District information
- Type: Public

Other information
- Website: www.calsd.org

= California Area School District =

School district in Pennsylvania

The California Area School District is a small public school district serving the boroughs of Allenport, California, Coal Center, Elco, Long Branch and Roscoe and West Pike Run Township in Washington County, Pennsylvania. A portion of the borough of West Brownsville is also within the district's boundaries. The district was formed in 1948 with the jointure of the California Community School District and the East Pike Run Township School District. For a few years in the early 1950s California Area was in a jointure with Centerville Schools, with long-term plans to build a single high school, but Centerville withdrew from the jointure. California Area School District encompasses approximately 35 sqmi. It is among the smallest districts in Pennsylvania.
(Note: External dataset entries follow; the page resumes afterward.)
(** * evmbench frontend and audit launcher: a shallow embedding

    The development follows the sources of the repository:

    - [frontend/src/app/page.tsx]: the submission page ([handleSubmit],
      [canSubmit], [selectedLabel], [isValidGitHubUrl]);
    - the upload store ([useUploadStore]: [setMode], [setUpload],
      [setGitHubUrl], [setFromGitHub], [clearUpload]);
    - the GitHub URL input component ([GITHUB_URL_PATTERN], [isValid]);
    - the markdown exporter ([vulnerabilityToMarkdown],
      [generateAllVulnerabilitiesMarkdown], [downloadVulnerability],
      [downloadAllVulnerabilities]);
    - the shell launcher of the detect-only agent.

    JavaScript strings are sequences of UTF-16 code units; they are
    modelled as lists of code units, each a number in [N].  Shell strings
    (environment variables) are byte strings and use [string]. *)

From Stdlib Require Import NArith String Ascii DecimalString Lia.
From stdpp Require Import list.

Local Open Scope N_scope.

(** ** JavaScript strings *)

Definition jsstring := list N.

(** A source literal, code unit by code unit. *)
Definition lit (s : string) : jsstring :=
  map N_of_ascii (list_ascii_of_string s).

Definition newline : N := 10.
Definition slash : N := 47.
Definition hyphen : N := 45.

(** [WhiteSpace] and [LineTerminator] code units of ECMAScript, the ones
    [String.prototype.trim] strips. *)
Definition whiteSpaceUnits : list N :=
  [9; 10; 11; 12; 13; 32; 160; 5760;
   8192; 8193; 8194; 8195; 8196; 8197; 8198; 8199; 8200; 8201; 8202;
   8232; 8233; 8239; 8287; 12288; 65279].

Definition isWhiteSpace (c : N) : bool := bool_decide (c ∈ whiteSpaceUnits).

(** [LineTerminator] code units: the ones [.] refuses without the [s] flag. *)
Definition isLineTerminator (c : N) : bool :=
  bool_decide (c ∈ [10; 13; 8232; 8233]).

Fixpoint trimStart (s : jsstring) : jsstring :=
  match s with
  | c :: t => if isWhiteSpace c then trimStart t else s
  | [] => []
  end.

Definition trimEnd (s : jsstring) : jsstring := rev (trimStart (rev s)).

(** [s.trim()] *)
Definition trim (s : jsstring) : jsstring := trimEnd (trimStart s).

(** [String(n)] for a non-negative integer below 2^53. *)
Definition numberToString (n : N) : jsstring :=
  lit (NilZero.string_of_uint (N.to_uint n)).

(** [parts.join(sep)] *)
Fixpoint join (sep : jsstring) (parts : list jsstring) : jsstring :=
  match parts with
  | [] => []
  | [p] => p
  | p :: rest => p ++ sep ++ join sep rest
  end.

(** The lines of a text: [text.split("\n")]. *)
Fixpoint splitLines (s : jsstring) : list jsstring :=
  match s with
  | [] => [[]]
  | c :: t =>
      if bool_decide (c = newline) then [] :: splitLines t
      else match splitLines t with
           | l :: ls => (c :: l) :: ls
           | [] => [[c]]
           end
  end.

(** [s.startsWith(p)] *)
Fixpoint startsWith (p s : jsstring) : bool :=
  match p, s with
  | [], _ => true
  | a :: p', b :: s' => bool_decide (a = b) && startsWith p' s'
  | _ :: _, [] => false
  end.

(** [String.prototype.toUpperCase] on the ASCII letters.  The method also
    maps letters outside ASCII; those code units are left as they are
    here, so the model is exact on ASCII strings only. *)
Definition upperUnit (c : N) : N :=
  if (97 <=? c) && (c <=? 122) then c - 32 else c.

Definition toUpperCase (s : jsstring) : jsstring := map upperUnit s.

(** A value is truthy in [if (x)] when it is a non-empty string;
    [undefined], [null] and the empty string are falsy. *)
Definition truthy (x : option jsstring) : bool :=
  match x with
  | Some (_ :: _) => true
  | _ => false
  end.

(** ** Regular expressions

    The fragment of ECMAScript patterns the sources use, without flags:
    matching works on code units, [^] and [$] are the ends of the input,
    quantifiers are greedy and the matcher backtracks. *)

Inductive regex : Type :=
| RChar (c : N)                 (* a literal code unit *)
| RAny                          (* [.] *)
| RNotChar (c : N)              (* [[^c]] *)
| RSeq (r1 r2 : regex)
| ROpt (r : regex)              (* [r?] *)
| RStar (r : regex)             (* [r*] *)
| RPlus (r : regex)             (* [r+] *)
| RBol                          (* [^] *)
| REol                          (* [$] *)
| REmpty.

(** A position of the matcher: the index in the input and what is left. *)
Definition mstate : Type := nat * jsstring.

Definition progress (x y : mstate) : bool :=
  bool_decide (length (snd y) < length (snd x))%nat.

(** Iterations of a starred atom from [x], longest first.  An iteration
    that consumes nothing is refused (RepeatMatcher, step 2.b), so the
    length of the remaining input bounds the number of iterations. *)
Fixpoint starIter (step : mstate -> list mstate) (fuel : nat) (x : mstate)
  : list mstate :=
  match fuel with
  | O => [x]
  | S f => flat_map (starIter step f) (filter (λ y, progress x y = true) (step x)) ++ [x]
  end.

(** All the positions where a match of [r] started at [x] can end, in the
    order the backtracking matcher tries them. *)
Fixpoint ends (r : regex) (x : mstate) : list mstate :=
  match r with
  | RChar c =>
      match snd x with
      | d :: t => if bool_decide (d = c) then [(S (fst x), t)] else []
      | [] => []
      end
  | RAny =>
      match snd x with
      | d :: t => if isLineTerminator d then [] else [(S (fst x), t)]
      | [] => []
      end
  | RNotChar c =>
      match snd x with
      | d :: t => if bool_decide (d = c) then [] else [(S (fst x), t)]
      | [] => []
      end
  | RSeq r1 r2 => flat_map (ends r2) (ends r1 x)
  | ROpt r1 => ends r1 x ++ [x]
  | RStar r1 => starIter (ends r1) (length (snd x)) x
  | RPlus r1 =>
      flat_map (λ y, starIter (ends r1) (length (snd y)) y) (ends r1 x)
  | RBol => if bool_decide (fst x = O) then [x] else []
  | REol => match snd x with [] => [x] | _ :: _ => [] end
  | REmpty => [x]
  end.

(** The first match of [r] in [s] at or after index [i], as the pair of
    its start and end positions; [fuel] counts the start indices left. *)
Fixpoint firstMatch (r : regex) (fuel i : nat) (s : jsstring)
  : option (mstate * mstate) :=
  match ends r (i, drop i s) with
  | y :: _ => Some ((i, drop i s), y)
  | [] =>
      match fuel with
      | O => None
      | S f => firstMatch r f (S i) s
      end
  end.

(** [r.exec(s)]: start indices 0 to [s.length] are tried in turn. *)
Definition exec (r : regex) (s : jsstring) : option (mstate * mstate) :=
  firstMatch r (length s) O s.

(** [r.test(s)] *)
Definition test (r : regex) (s : jsstring) : bool :=
  match exec r s with Some _ => true | None => false end.

(** A sequence of pattern parts, and a literal run of code units. *)
Fixpoint rseq (rs : list regex) : regex :=
  match rs with
  | [] => REmpty
  | [r] => r
  | r :: rest => RSeq r (rseq rest)
  end.

Definition rlit (s : string) : regex := rseq (map RChar (lit s)).

(** [[^/]+] *)
Definition rsegment : regex := RPlus (RNotChar slash).

(** ** The GitHub URL pattern

    The pattern is, between the slashes of the source (a space is put
    after the star here),
      ^https?:\/\/github\.com\/[^/]+\/[^/]+(\/tree\/[^/]+(\/.* )?)?$
    and is declared with the same text in [page.tsx] and in the URL
    input component. *)
Definition GITHUB_URL_PATTERN : regex :=
  rseq [RBol;
        rlit "http"; ROpt (RChar (N_of_ascii "s")); rlit "://github.com/";
        rsegment; RChar slash; rsegment;
        ROpt (rseq [rlit "/tree/"; rsegment;
                    ROpt (RSeq (RChar slash) (RStar RAny))]);
        REol].

(** [page.tsx], [isValidGitHubUrl]:
    [GITHUB_URL_PATTERN.test(githubUrl.trim())]. *)
Definition isValidGitHubUrl (githubUrl : jsstring) : bool :=
  test GITHUB_URL_PATTERN (trim githubUrl).

(** The URL input component, [isValid]: [null] for a blank value,
    otherwise the result of the pattern. *)
Definition isValid (value : jsstring) : option bool :=
  match trim value with
  | [] => None
  | _ :: _ => Some (test GITHUB_URL_PATTERN (trim value))
  end.

(** [hasValue] of the same component. *)
Definition hasValue (value : jsstring) : bool :=
  bool_decide (0 < length (trim value))%nat.

(** ** The upload store ([useUploadStore]) *)

Inductive UploadMode : Type := Files | Github.

Global Instance UploadMode_eq_dec : EqDecision UploadMode.
Proof. solve_decision. Defined.

(** A browser [File]: its relative path and its bytes. *)
Record File : Type := mkFile { file_path : jsstring; file_bytes : list N }.

Record UploadState : Type := mkUpload {
  mode : UploadMode;
  files : option (list File);
  packageName : option jsstring;
  githubUrl : jsstring;
  fromGitHub : bool
}.

(** The state the store is created with. *)
Definition initialUpload : UploadState :=
  {| mode := Files; files := None; packageName := None;
     githubUrl := []; fromGitHub := false |}.

(** zustand's [set] merges the given fields into the state; each action
    below writes out the merge. *)
Definition setMode (m : UploadMode) (u : UploadState) : UploadState :=
  {| mode := m; files := files u; packageName := packageName u;
     githubUrl := githubUrl u; fromGitHub := fromGitHub u |}.

Definition setUpload (fs : option (list File)) (pn : option jsstring)
    (u : UploadState) : UploadState :=
  {| mode := mode u; files := fs; packageName := pn;
     githubUrl := githubUrl u; fromGitHub := fromGitHub u |}.

Definition setGitHubUrl (url : jsstring) (u : UploadState) : UploadState :=
  {| mode := mode u; files := files u; packageName := packageName u;
     githubUrl := url; fromGitHub := fromGitHub u |}.

Definition setFromGitHub (b : bool) (u : UploadState) : UploadState :=
  {| mode := mode u; files := files u; packageName := packageName u;
     githubUrl := githubUrl u; fromGitHub := b |}.

Definition clearUpload (u : UploadState) : UploadState :=
  {| mode := mode u; files := None; packageName := None;
     githubUrl := []; fromGitHub := false |}.

(** ** Recent jobs *)

Module Job.
Record t : Type := mk {
  job_id : jsstring;
  label : jsstring;
  created_at_ms : N;
  source : UploadMode
}.
End Job.

Abbreviation RecentJob := Job.t.

(** Modelled from the spec: [addRecentJob] of [lib/recent-jobs], which is
    not among the sources.  The record is put at the front, an older
    record with the same [job_id] is dropped, and the list is cut to the
    cap.  The cap itself is not given, so it is a parameter. *)
Definition addRecentJob (cap : nat) (job : RecentJob)
    (history : list RecentJob) : list RecentJob :=
  take cap
    (job :: filter (λ j, Job.job_id j ≠ Job.job_id job) history).

(** Modelled from the spec: [removeRecentJob] of [lib/recent-jobs], which
    is not among the sources.  The record with the given [job_id] is
    removed when there is one. *)
Definition removeRecentJob (jobId : jsstring)
    (history : list RecentJob) : list RecentJob :=
  filter (λ j, Job.job_id j ≠ jobId) history.

(** [page.tsx], the "Clear" button of the recent runs:
    [setRecentJobs([])]. *)
Definition clearRecentJobs (history : list RecentJob) : list RecentJob := [].

(** The histories the page can hold: it starts empty (also when the
    stored value is missing) and changes by the three operations. *)
Inductive reachableHistory (cap : nat) : list RecentJob -> Prop :=
| reach_empty : reachableHistory cap []
| reach_add job h :
    reachableHistory cap h -> reachableHistory cap (addRecentJob cap job h)
| reach_remove jobId h :
    reachableHistory cap h -> reachableHistory cap (removeRecentJob jobId h)
| reach_clear h :
    reachableHistory cap h -> reachableHistory cap (clearRecentJobs h).

(** ** The submission page ([page.tsx]) *)

(** What a rejected promise carries: an [Error] with its message, or any
    other thrown value. *)
Inductive Thrown : Type :=
| ErrorObject (message : jsstring)
| OtherValue.

Inductive Outcome (A : Type) : Type :=
| Resolved (a : A)
| Rejected (e : Thrown).

Arguments Resolved {A} a.
Arguments Rejected {A} e.

(** The collaborators of the page that are imported from [lib/]: the
    label inference, the archive packager, the two submission calls and
    the clock, with the cap of the job history. *)
Record Backend : Type := mkBackend {
  inferPackageName : list File -> option jsstring;
  createZipFromFiles : list File -> jsstring -> Outcome File;
  startJob : File -> jsstring -> jsstring -> Outcome jsstring;
  startJobFromGitHub : jsstring -> jsstring -> jsstring -> Outcome jsstring;
  dateNow : N;
  historyCap : nat
}.

(** The effects of the page, as they happen. *)
Inductive Event : Type :=
| CallCreateZip (fs : list File) (name : jsstring)
| CallStartJob (zip : File) (model key : jsstring)
| CallStartJobFromGitHub (url model key : jsstring)
| CallSetFromGitHub (b : bool)
| CallClearUpload
| CallAddRecentJob (job : RecentJob)
| CallSetRecentJobs (next : list RecentJob)
| CallRouterPush (url : jsstring)
| CallSetSubmitError (msg : option jsstring)
| CallSetIsSubmitting (b : bool).

Definition isNetworkCall (e : Event) : bool :=
  match e with
  | CallStartJob _ _ _ | CallStartJobFromGitHub _ _ _ => true
  | _ => false
  end.
Lemma canonicalHostedZone_loop_some entries hostname suffix zone :
  (suffix, zone) ∈ entries →
  GoString.HasSuffix hostname suffix = true →
  (∀ suffix' zone', (suffix', zone') ∈ entries →
     GoString.HasSuffix hostname suffix' = true → zone' = zone) →
  canonicalHostedZone_loop entries hostname = zone.
Proof.
  induction entries as [|[s z] rest IH]; intros Hin Hs Huniq; simpl.
  { by apply elem_of_nil in Hin. }
  destruct (GoString.HasSuffix hostname s) eqn:Hhs.
  - apply (Huniq s z); [by left|done].
  - apply elem_of_cons in Hin as [[= -> ->]|Hin]; [congruence|].
    apply IH; [done..|]. intros s' z' Hin'. apply (Huniq s' z'). by right.
Qed.

Lemma canonicalHostedZone_some `{MapRange} hostname suffix zone :
  canonicalHostedZones !! suffix = Some zone →
  GoString.HasSuffix hostname suffix = true →
  canonicalHostedZone hostname = zone.
Proof.
  intros Hl Hs. unfold canonicalHostedZone.
  apply (canonicalHostedZone_loop_some _ _ suffix); [|done|].
  - by apply canonicalHostedZones_elem_of_range.
  - intros s' z' Hin%canonicalHostedZones_elem_of_range Hs'.
    by destruct (canonicalHostedZones_match_unique hostname s' z' suffix zone).
Qed.

Lemma canonicalHostedZone_none `{MapRange} hostname :
  (∀ suffix zone, canonicalHostedZones !! suffix = Some zone →
     GoString.HasSuffix hostname suffix = false) →
  canonicalHostedZone hostname = ""%string.
Proof.
  intros Hnone. apply canonicalHostedZone_loop_none.
  intros s z Hin%canonicalHostedZones_elem_of_range. eauto.
Qed.

(** Either some key matches the hostname or none does. *)
Lemma canonicalHostedZones_match_dec hostname :
  (∃ suffix zone, canonicalHostedZones !! suffix = Some zone
     ∧ GoString.HasSuffix hostname suffix = true)
  ∨ (∀ suffix zone, canonicalHostedZones !! suffix = Some zone →
       GoString.HasSuffix hostname suffix = false).
Proof.
  destruct (decide (Exists (λ e, GoString.HasSuffix hostname e.1 = true)
              canonicalHostedZones_entries)) as [Hex|Hno].
  - left. apply Exists_exists in Hex as [[s z] [Hin Hs]].
    exists s, z. by rewrite canonicalHostedZones_lookup.
  - right. intros s z Hin%canonicalHostedZones_lookup.
    apply not_true_is_false. intros Hs. apply Hno, Exists_exists.
    by exists (s, z).
Qed.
According to the 2000 federal census, it serves a resident population of 10,705. In 2009, the district residents' per capita income was $15,577, while the median family income was just $39,225. The district maintains a strong affiliation with California University of PA which includes a professional development program, as well as counselor and principal internships.

The district operates one high school (9th–12th) and one elementary/intermediate/middle school (K-8th).

==Extracurriculars==
The district offers a variety of clubs, activities and sports. California competes in single A WPIAL sports which include baseball, basketball, football, soccer, tennis, track & field, and volleyball.